WHO backs mRNA COVID shots despite risks

·1-min read

The benefits of mRNA COVID-19 vaccines outweigh the very small risk they might cause heart inflammation, as the jabs reduce hospitalisations and deaths, an advisory panel of the World Health Organisation says.

It says reports of two rare conditions - myocarditis, an inflammation of the heart, and of its lining, called pericarditis - have typically occurred within days of vaccination, mainly among younger males after the second dose.

"Very rare cases of myocarditis and pericarditis have been observed following vaccination with the mRNA COVID-19 vaccines," the WHO said on Friday, referring to the two vaccines using such technology, by Pfizer-BioNTech and Moderna.

"The benefits of mRNA COVID-19 vaccines outweigh the risks in reducing hospitalisations and deaths due to COVID-19 infections."

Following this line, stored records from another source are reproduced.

(** * A static Huffman codec: bit vector, frequency list, tree, pipelines

    Shallow embedding of the C sources [bit_vector.c], [huffman_element.c],
    [huffman_list.c], [huffman_tree.c] and [huffman.c].

    Conventions of the embedding.
    - A [uint8_t] or [uint64_t] is a [Z]; every place where the C arithmetic
      can wrap is written with [u8] or [u64].
    - A pointer is an [option]: [None] is [NULL].  A function that mutates
      the object behind a pointer returns the object's state afterwards next
      to its C return value.
    - [malloc], [calloc] and [realloc] are taken to succeed.  The bytes that
      [realloc] adds when a block grows are indeterminate in C; the model
      takes them from an arbitrary function [fresh].
    - A file descriptor is the byte content of the file, the file position
      and a size limit beyond which writes come back short.
    - The command line is the sequence of the results of [getopt]; the files
      that [main] opens are a map from the file a name leads to, to its
      content.
    - Output to [stdout] is not modelled.  A [printf] that reads past the
      block of its argument is undefined behaviour and modelled as such. *)

From Stdlib Require Import ZArith Lia Bool Ascii String.
From stdpp Require Import base option list strings gmap.

Open Scope Z_scope.

(** ** Machine integers *)

Definition u8 (x : Z) : Z := x mod 2 ^ 8.
Definition u64 (x : Z) : Z := x mod 2 ^ 64.

(** Conversion of a 64-bit unsigned value to [ssize_t] / [off_t]. *)
Definition ssize_t (x : Z) : Z :=
  let y := u64 x in if y <? 2 ^ 63 then y else y - 2 ^ 64.

(** The object representation of a [uint64_t] (little-endian host). *)
Definition u64_bytes (x : Z) : list Z :=
  map (fun i : nat => (x / 2 ^ (8 * Z.of_nat i)) mod 256) (seq 0 8).

Fixpoint u64_of_bytes (bs : list Z) : Z :=
  match bs with
  | [] => 0
  | b :: bs' => b + 256 * u64_of_bytes bs'
  end.

(** ** Files *)

Record file := {
  fd_data : list Z;   (* the bytes of the file *)
  fd_pos : Z;         (* the file position used by read and write *)
  fd_limit : Z        (* no byte is ever stored at or beyond this offset *)
}.

Definition OFF_MAX : Z := 2 ^ 63 - 1.

(** [store data off buf]: the content after [buf] was written at [off]; a gap
    between the old end of the file and [off] reads as zero bytes. *)
Definition store (data : list Z) (off : nat) (buf : list Z) : list Z :=
  take off data ++ replicate (off - length data)%nat 0
    ++ buf ++ drop (off + length buf)%nat data.

(** [pwrite(fd, buf, |buf|, offset)]: returns the file and the number of
    bytes written, or -1. *)
Definition pwrite (fd : file) (buf : list Z) (offset : Z) : file * Z :=
  let off := ssize_t offset in
  if off <? 0 then (fd, -1)
  else match buf with
       | [] => (fd, 0)
       | _ :: _ =>
         let room := Z.min (fd_limit fd) OFF_MAX - off in
         if room <=? 0 then (fd, -1)
         else
           let chunk := take (Z.to_nat room) buf in
           ({| fd_data := store (fd_data fd) (Z.to_nat off) chunk;
               fd_pos := fd_pos fd;
               fd_limit := fd_limit fd |},
            Z.of_nat (length chunk))
       end.

(** [write(fd, buf, |buf|)]: [pwrite] at the file position, which advances. *)
Definition write (fd : file) (buf : list Z) : file * Z :=
  let '(fd', n) := pwrite fd buf (fd_pos fd) in
  if n <? 0 then (fd', n)
  else ({| fd_data := fd_data fd'; fd_pos := fd_pos fd' + n;
           fd_limit := fd_limit fd' |}, n).

(** [pread(fd, buf, n, offset)]: the bytes read (fewer than [n] at the end
    of the file) and the return value. *)
Definition pread (fd : file) (n : nat) (offset : Z) : list Z * Z :=
  let off := ssize_t offset in
  if off <? 0 then ([], -1)
  else
    let buf := take n (drop (Z.to_nat off) (fd_data fd)) in
    (buf, Z.of_nat (length buf)).

(** [read(fd, buf, n)]: [pread] at the file position, which advances. *)
Definition read (fd : file) (n : nat) : file * list Z * Z :=
  let '(buf, r) := pread fd n (fd_pos fd) in
  if r <? 0 then (fd, buf, r)
  else ({| fd_data := fd_data fd; fd_pos := fd_pos fd + r;
           fd_limit := fd_limit fd |}, buf, r).

(** The file as another descriptor sees it after [open]: position 0. *)
Definition reopen (fd : file) : file :=
  {| fd_data := fd_data fd; fd_pos := 0; fd_limit := fd_limit fd |}.

(** ** bit_vector.h *)

Definition VECTOR_BYTE_SIZE : Z := 8.
Definition VECTOR_BYTE_INDEX (index : Z) : Z := index / VECTOR_BYTE_SIZE.
Definition VECTOR_BIT_INDEX (index : Z) : Z := Z.land index 7.
Definition VECTOR_SET_STRING (index : Z) : Z := Z.shiftl 1 (VECTOR_BIT_INDEX index).
Definition VECTOR_CLEAR_STRING (index : Z) : Z := Z.lnot (VECTOR_SET_STRING index).
Definition VECTOR_CHECK_STRING (index : Z) : Z := VECTOR_SET_STRING index.

Definition DEFAULT_VECTOR_INDEX : Z := 0.
Definition VECTOR_FLAG_STREAM : Z := 0.
Definition VECTOR_FLAG_FULL : Z := 1.
Definition VECTOR_BIT_SET : Z := 1.
Definition VECTOR_BIT_OFF : Z := 0.

Record bvector_t := {
  vector : list Z;       (* the storage, one [uint8_t] per entry *)
  vector_length : Z;     (* capacity in bits *)
  working_index : Z      (* number of bits appended *)
}.

(** The pointer a mutator returns: the object it was given, or [NULL]. *)
Definition returned {A} (r : option A * bool) : option A :=
  if r.2 then r.1 else None.

(** [vector[i]], zero being read where the block has no byte [i]. *)
Definition byte_at (bytes : list Z) (i : Z) : Z :=
  default 0 (bytes !! Z.to_nat i).

Section BitVector.

(** Byte [i] of a block that [realloc] has grown past byte [i]. *)
Variable fresh : nat -> Z.

Definition realloc (bytes : list Z) (size : Z) : list Z :=
  map (fun i : nat => default (u8 (fresh i)) (bytes !! i))
      (seq 0 (Z.to_nat size)).

Definition bvector_create (length : Z) : option bvector_t :=
  if length =? 0 then None
  else Some {| vector := replicate (Z.to_nat (length / VECTOR_BYTE_SIZE + 1)) 0;
               vector_length := length;
               working_index := DEFAULT_VECTOR_INDEX |}.

Definition bvector_set_bit (bvector : option bvector_t) (index : Z)
  : option bvector_t * bool :=
  match bvector with
  | None => (None, false)
  | Some b =>
    if vector_length b <=? index then (Some b, false)
    else
      (Some {| vector :=
                 alter (fun x => u8 (Z.lor x (VECTOR_SET_STRING index)))
                       (Z.to_nat (VECTOR_BYTE_INDEX index)) (vector b);
               vector_length := vector_length b;
               working_index := working_index b |}, true)
  end.

Definition bvector_clear_bit (bvector : option bvector_t) (index : Z)
  : option bvector_t * bool :=
  match bvector with
  | None => (None, false)
  | Some b =>
    if vector_length b <=? index then (Some b, false)
    else
      (Some {| vector :=
                 alter (fun x => u8 (Z.land x (VECTOR_CLEAR_STRING index)))
                       (Z.to_nat (VECTOR_BYTE_INDEX index)) (vector b);
               vector_length := vector_length b;
               working_index := working_index b |}, true)
  end.

Definition bvector_check_bit (bvector : option bvector_t) (index : Z) : Z :=
  match bvector with
  | None => -1
  | Some b =>
    if vector_length b <=? index then -2
    else if Z.land (byte_at (vector b) (VECTOR_BYTE_INDEX index))
                   (VECTOR_CHECK_STRING index) =? 0
         then 0 else 1
  end.

Definition bvector_get_size (bvector : option bvector_t) (flag : Z) : Z :=
  match bvector with
  | None => 0
  | Some b =>
    if flag =? VECTOR_FLAG_FULL then vector_length b
    else if flag =? VECTOR_FLAG_STREAM then working_index b
    else 0
  end.

Definition bvector_resize (bvector : option bvector_t) (length : Z)
  : option bvector_t * bool :=
  match bvector with
  | None => (None, false)
  | Some b =>
    (Some {| vector := realloc (vector b) (length / VECTOR_BYTE_SIZE + 1);
             vector_length := length;
             working_index := working_index b |}, true)
  end.

Definition bvector_append_bit (bvector : option bvector_t) (bit : Z)
  : option bvector_t * bool :=
  match bvector with
  | None => (None, false)
  | Some b =>
    if 1 <? bit then (Some b, false)
    else
      let bvector :=
        if working_index b =? vector_length b
        then (bvector_resize (Some b) (u64 (vector_length b * 2))).1
        else Some b in
      let index := from_option working_index 0 bvector in
      let bvector :=
        if bit =? 0 then (bvector_clear_bit bvector index).1
        else (bvector_set_bit bvector index).1 in
      (option_map (fun b' => {| vector := vector b';
                                vector_length := vector_length b';
                                working_index := u64 (working_index b' + 1) |})
                  bvector, true)
  end.

(** The body of the loop of [bvector_append_vector], from [i] on; [n] counts
    the iterations left. *)
Fixpoint append_vector_loop (n : nat) (i : Z)
    (bvector copy_vector : option bvector_t) : option bvector_t :=
  match n with
  | O => bvector
  | S n' =>
    let bit := u8 (bvector_check_bit copy_vector i) in
    append_vector_loop n' (i + 1) (bvector_append_bit bvector bit).1 copy_vector
  end.

Definition bvector_append_vector (bvector copy_vector : option bvector_t)
    (flag : Z) : option bvector_t * bool :=
  match bvector, copy_vector with
  | Some _, Some _ =>
    let append_length := bvector_get_size copy_vector flag in
    (append_vector_loop (Z.to_nat append_length) 0 bvector copy_vector, true)
  | _, _ => (bvector, false)
  end.

(** [bvector_output]: the file afterwards and the return value.  [pwrite] is
    given [length / 8 + 1] bytes of the storage.  The storage holds them
    whenever the cursor is within the capacity; where it does not (a cursor
    beyond a capacity that [bvector_resize] made smaller) the C code reads
    past its block, and the function stands for the C code on the other
    vectors only. *)
Definition bvector_output (bvector : option bvector_t) (fd : file)
    (offset : Z) (flag : Z) : file * Z :=
  match bvector with
  | None => (fd, -1)
  | Some b =>
    let length := bvector_get_size bvector flag in
    let size_to_write := 8 in
    let '(fd, bytes_written) := pwrite fd (u64_bytes length) offset in
    if bytes_written <? size_to_write then (fd, -2)
    else
      let offset := u64 (offset + bytes_written) in
      let length := length / VECTOR_BYTE_SIZE + 1 in
      let size_to_write := length in
      let '(fd, bytes_written) :=
        pwrite fd (take (Z.to_nat size_to_write) (vector b)) offset in
      if bytes_written <? size_to_write then (fd, -4)
      else
        let offset := u64 (offset + bytes_written) in
        (fd, ssize_t offset)
  end.

Definition bvector_input (fd : file) (offset : Z) : option bvector_t :=
  let size_to_read := 8 in
  let '(buf, bytes_read) := pread fd 8 offset in
  if bytes_read <? size_to_read then None
  else
    let length := u64_of_bytes buf in
    let offset := u64 (offset + bytes_read) in
    match bvector_create length with
    | None => None
    | Some b =>
      let length := length / VECTOR_BYTE_SIZE + 1 in
      let size_to_read := length in
      let '(buf, bytes_read) := pread fd (Z.to_nat size_to_read) offset in
      if bytes_read <? size_to_read then None
      else Some {| vector := buf ++ drop (Datatypes.length buf) (vector b);
                   vector_length := vector_length b;
                   working_index := vector_length b |}
    end.

Definition strlen (s : string) : Z := Z.of_nat (String.length s).

(** The loop of [bvector_convert] over the characters of [bit_string]. *)
Fixpoint convert_loop (bit_string : string) (temp : option bvector_t)
  : option bvector_t :=
  match bit_string with
  | EmptyString => temp
  | String bit_code rest =>
    let temp :=
      if Ascii.eqb bit_code "0"%char then returned (bvector_append_bit temp 0)
      else if Ascii.eqb bit_code "1"%char then returned (bvector_append_bit temp 1)
      else temp in
    match temp with
    | None => None
    | Some _ => convert_loop rest temp
    end
  end.

Definition bvector_convert (bit_string : string) : option bvector_t :=
  let length := u64 (strlen bit_string) in
  match bvector_create length with
  | None => None
  | Some temp =>
    match convert_loop bit_string (Some temp) with
    | None => None
    | Some temp => returned (bvector_resize (Some temp) (working_index temp))
    end
  end.

End BitVector.

(** ** huffman_element.h, huffman_element.c *)

Definition DEFAULT_ELEMENT_FREQUENCY : Z := 1.
Definition SPECIAL_ELEMENT_FREQUENCY : Z := 0.

(** A Huffman element.  The tree links are the two children; the list links
    [next] and [previous] are the element's place in the [list] that holds
    it. *)
#[warnings="-register-all"]
Inductive helement_t : Type := Build_helement {
  element : Z;
  leaf_node : Z;
  left_child : option helement_t;
  right_child : option helement_t;
  frequency : Z
}.
(** * The CES survey contribution of the workbench

    A shallow embedding of
    [src/vs/workbench/contrib/surveys/browser/ces.contribution.ts]:
    the gating and delay computation of the customer-effort survey prompt,
    the three prompt choices, and the registration guard.

    Services injected into the contribution are records; the effects of the
    code (storage reads and writes, telemetry, treatment lookups, clock
    reads, the one-shot timer, the notification, the opener) are threaded
    through a small state-and-rejection monad that also records every call
    in a chronological trace. *)

From Stdlib Require Import ZArith Lia Bool Ascii.
From stdpp Require Import base option strings list gmap.

Local Open Scope Z_scope.

(** ** JavaScript numbers

    Every number the contribution handles is either an integral count of
    milliseconds or [NaN] (the time value of an invalid [Date]).  Time values
    are bounded by 8.64e15 in absolute value, so the sums and differences
    below stay exact in double precision for any clock a host can report;
    they are modelled over [Z], with [None] for [NaN]. *)
Module Num.

Definition number : Type := option Z.

Definition of_Z (z : Z) : number := Some z.
Definition NaN : number := None.

Definition add (a b : number) : number :=
  match a, b with
  | Some x, Some y => Some (x + y)
  | _, _ => None
  end.

Definition sub (a b : number) : number :=
  match a, b with
  | Some x, Some y => Some (x - y)
  | _, _ => None
  end.

(** [a < b]; false as soon as one side is [NaN]. *)
Definition lt (a b : number) : bool :=
  match a, b with
  | Some x, Some y => x <? y
  | _, _ => false
  end.

(** [a > b]; false as soon as one side is [NaN]. *)
Definition gt (a b : number) : bool := lt b a.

Available data suggested myocarditis and pericarditis following vaccination was "generally mild" and responded to treatment such as rest or non-steroidal anti-inflammatory drugs, the WHO said.

"Follow-up is ongoing to determine long-term outcomes," it said.

"Vaccinated individuals should be instructed to seek immediate medical attention if they develop symptoms indicative of myocarditis or pericarditis such as new onset and persisting chest pain, shortness of breath, or palpitations following vaccination."

Earlier on Friday, Europe's drug regulator said it had found a possible link between very rare heart inflammation and COVID-19 vaccines from Pfizer-BioNTech and Moderna. It also stressed the benefits of the shots outweighed any risks.